Therefore The system has the unique solution $X = A^{-1}B$

$A_{11} = \left| \begin{array}{cc} 1 & 3 \\ -2 & 1 \end{array} \right| = 7$   $A_{12} = - \left| \begin{array}{cc} 2 & 3 \\ 0 & 1 \end{array} \right| = -2$   $A_{13} = \left| \begin{array}{cc} 2 & 1 \\ 0 & 2 \end{array} \right| = -4$

$A_{21} = - \left| \begin{array}{cc} -2 & 0 \\ -2 & 1 \end{array} \right| = 2$   $A_{22} = \left| \begin{array}{cc} 1 & 0 \\ 0 & 1 \end{array} \right| = 1$   $A_{23} = - \left| \begin{array}{cc} 1 & -2 \\ 0 & -2 \end{array} \right| = 2$

$A_{31} = \left| \begin{array}{cc} -2 & 0 \\ 1 & 3 \end{array} \right| = -6$   $A_{32} = - \left| \begin{array}{cc} 1 & 0 \\ 2 & 3 \end{array} \right| = -3$   $A_{33} = \left| \begin{array}{cc} 1 & -2 \\ 2 & 1 \end{array} \right| = 5$

Therefore $adj \ A = \left| \begin{array}{ccc} 7 & -2 & -4 \\ 2 & 1 & 2 \\ -6 & -3 & 5 \end{array} \right|^T$

$= \left| \begin{array}{ccc} 7 & 2 & -6 \\ -2 & 1 & -3 \\ -4 & 2 & 5 \end{array} \right|$

$A^{-1} = \frac{adj \ A}{\left| \begin{array}{c} A \end{array} \right|}$

$\Rightarrow A^{-1} =$ $\frac{1}{11}$ $\left| \begin{array}{ccc} 7 & 2 & -6 \\ -2 & 1 & -3 \\ -4 & 2 & 5 \end{array} \right|$

Now, $AX = B \Rightarrow X = A^{-1} B$

$\begin{bmatrix} x \\ y \\ z \end{bmatrix} =$ $\frac{1}{11}$ $\left| \begin{array}{ccc} 7 & 2 & -6 \\ -2 & 1 & -3 \\ -4 & 2 & 5 \end{array} \right| \begin{bmatrix} 10 \\ 8 \\ 7 \end{bmatrix}$

$\Rightarrow \begin{bmatrix} x \\ y \\ z \end{bmatrix} =$ $\frac{1}{11}$ $\left| \begin{array}{c} 70+16-42 \\ -20+8-21 \\ -40+16+35 \end{array} \right|$

$\Rightarrow \begin{bmatrix} x \\ y \\ z \end{bmatrix} =$ $\frac{1}{11}$ $\begin{bmatrix} 44 \\ -33 \\ 11 \end{bmatrix}$

$\Rightarrow x = 4, y = -3 \ \& z = 11$

$\\$

Question 3:

(a) If $\cos^{-1}x + \cos^{-1}y+ \cos^{-1}z = \pi$, prove that $x^2 + y^2 +z^2 + 2xyz = 1$.     [5]

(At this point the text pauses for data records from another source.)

(** An edit of one session by a function that may decline. *)
Lemma effect_session U ws i f :
  ws_wf ws ->
  (forall s s', sessions ws !! i = Some s -> f s = Some s' -> edit ws i s s' [] [] /\ session_ok s' /\ tids s' ⊆ tids s) ->
  effect false U ws (editing_session ws i f) [] [].
Proof.
  intros Hw Hf. unfold editing_session. destruct (sessions ws !! i) as [s|] eqn:Hi; [|by apply effect_none].
  destruct (f s) as [s'|] eqn:Ef; [|by apply effect_none]. apply (effect_of_edit U ws i s); [done|by apply Hf].
Qed.

Section Tabs.
Context {I : Type} `{FreshSource I} (U : gset RawUuid) (ws : TreeWorkspace).
Context (Hw : ws_wf ws) (HU : used ws ⊆ U).

Lemma located p i j s : locate ws p = Some (i, j) -> sessions ws !! i = Some s -> exists t, tabs s !! j = Some t /\ p ∈ leaves (root t).
Proof. intros (s' & t & Hi & Hj & Hp)%locate_some Hs. assert (s' = s) by congruence. subst. by exists t. Qed.

Lemma move_leaf_across_tabs_effect source target axis before ids :
  effect false U ws (move_leaf_across_tabs ws source target axis before ids).1 [] [].
Proof.
  unfold move_leaf_across_tabs. destruct (decide (source = target)); [by apply effect_none|].
  destruct (locate ws source) as [[i j]|] eqn:Es; [|by apply effect_none].
  destruct (locate ws target) as [[i' k]|] eqn:Et; [|by apply effect_none].
  destruct (Nat.eqb_spec i i') as [<-|]; [|by apply effect_none]. cbn [negb].
  destruct (Nat.eqb_spec j k) as [<-|Hne]; [by apply move_leaf_effect|].
  destruct (mint_split ids) as [fs ids']. cbn. apply effect_session; [done|]. intros s s' Hi Hedit.
  pose proof (located _ _ _ _ Es Hi) as Hs. destruct (located _ _ _ _ Et Hi) as (d & Hk & Ht). rewrite Hk in Hedit. cbn in Hedit.
  unfold inserting_beside in Hedit. rewrite (proj2 (contains_leaves _ _) Ht) in Hedit. cbn in Hedit.
  case_match; [done|]. destruct (session_at ws i s Hw Hi) as (Hok & Hnd & _).
  destruct (tab_at s k d Hok Hnd Hk) as ((Ha & _) & Hn & _). refine (land_edit ws i s source j k d _ s' Hw Hi Hs Hk (not_eq_sym Hne) _ _ Hedit).
  - by apply beside_shape.
  - by apply inserted_perm.
Qed.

(b) $P, Q \ and \ R$ represent switches in ‘on’ position and $P', Q' \ and \ R'$ represent switches in off position. Construct a switching circuit representing the polynomial $PR + Q (Q'+R)(P+QR)$. Using Boolean algebra, simply the polynomial expression and construct the simplified circuit.     [5]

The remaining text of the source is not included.